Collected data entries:
Lemma connected_message_drains_queue_witness :
  published (snd (receivedMessage example_config "/info" (connected_message example_peer 9000)
                    example_queued_world))
  = [("/change/nodeB", JString "first"); ("/change/nodeB", JString "second")].
Proof.
  assert (Hclock : forall n : nat,
             (reads example_queued_world <= n
              < reads example_queued_world
                + 2 * length (remote_queue "nodeB" example_queued_world))%nat ->
             clock example_queued_world n < 9000).
  { intros n Hn.
    change (length (remote_queue "nodeB" example_queued_world)) with 2%nat in Hn.
    simpl in *. lia. }
  pose proof (connected_message_drains_queue example_config example_peer 9000
                example_queued_world eq_refl ltac:(discriminate) ltac:(split; discriminate)
                eq_refl ltac:(apply not_elem_of_empty) ltac:(simpl; lia) Hclock) as H.
  cbv zeta in H. destruct H as (_ & _ & H & _). exact H.
Defined.



(** ** The feedback, back at the origin of a change *)



(** X30. The feedback for a change without id or without date never
    reaches the origin's status table: the [data_received] message
    [dataReceived] builds for it lacks the [id] or the [date] the schema
    of its arguments requires, so whatever the topic and the state, the
    node that receives it drops it without any effect. *)
Theorem feedback_without_id_or_date_is_dropped (cfg peer : Config) (topic : string)
    (info : DatabaseChangeInfo) (w : World) :
  info_id info = None \/ info_date info = None ->
  receivedMessage cfg topic (data_received_message peer info) w = (Returned tt, w).
Proof.
  intros Hmissing.
  assert (Hargs : valid cfg (JObject (field "table" (Some (JString (info_table info)))
                                      ++ field "id" (jstring (info_id info))
                                      ++ field "date" (jnumber (info_date info))))
                    dataReceivedInfoMessageArgsScheme = false).
  { unfold valid. destruct Hmissing as [Hmissing|Hmissing]; rewrite Hmissing.
    - destruct (info_date info); reflexivity.
    - destruct (info_id info); reflexivity. }
  unfold receivedMessage.
  destruct (String.prefix _ topic); [reflexivity|].
  destruct (_ || _); [|reflexivity].
  destruct (valid cfg (data_received_message peer info) infoMessageScheme);
    [cbn [negb]|reflexivity].
  change (as_InfoMessage (data_received_message peer info))
    with (Some {| message_sender := clientName peer; message_message := "data_received";
                  message_args := field "table" (Some (JString (info_table info)))
                                  ++ field "id" (jstring (info_id info))
                                  ++ field "date" (jnumber (info_date info)) |}).
  cbn [message_sender]. destruct (bool_decide (clientName peer = clientName cfg)); [reflexivity|].
  unfold receivedInfoMessage. cbn [message_message message_args message_sender].
  rewrite bool_decide_eq_false_2 by discriminate.
  rewrite bool_decide_eq_true_2 by reflexivity.
  now rewrite Hargs.
Qed.

Lemma feedback_without_id_or_date_is_dropped_witness :
  receivedMessage example_config "/info/nodeA"
    (data_received_message example_peer
       {| info_sender := "nodeA"; info_table := "users"; info_id := None;
          info_date := None |})
    example_world
  = (Returned tt, example_world).
Proof.
  apply (feedback_without_id_or_date_is_dropped example_config example_peer "/info/nodeA"
           {| info_sender := "nodeA"; info_table := "users"; info_id := None;
              info_date := None |}
           example_world (or_introl eq_refl)).
Defined.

▸ Task prompt
Your answer should be the lines above from the one containing "(** X30. The" through the one containing "(info : DatabaseChangeInfo)", copied exactly and with both ends kept.

▸ Result for this task
(** X30. The feedback for a change without id or without date never
    reaches the origin's status table: the [data_received] message
    [dataReceived] builds for it lacks the [id] or the [date] the schema
    of its arguments requires, so whatever the topic and the state, the
    node that receives it drops it without any effect. *)
Theorem feedback_without_id_or_date_is_dropped (cfg peer : Config) (topic : string)
    (info : DatabaseChangeInfo) (w : World) :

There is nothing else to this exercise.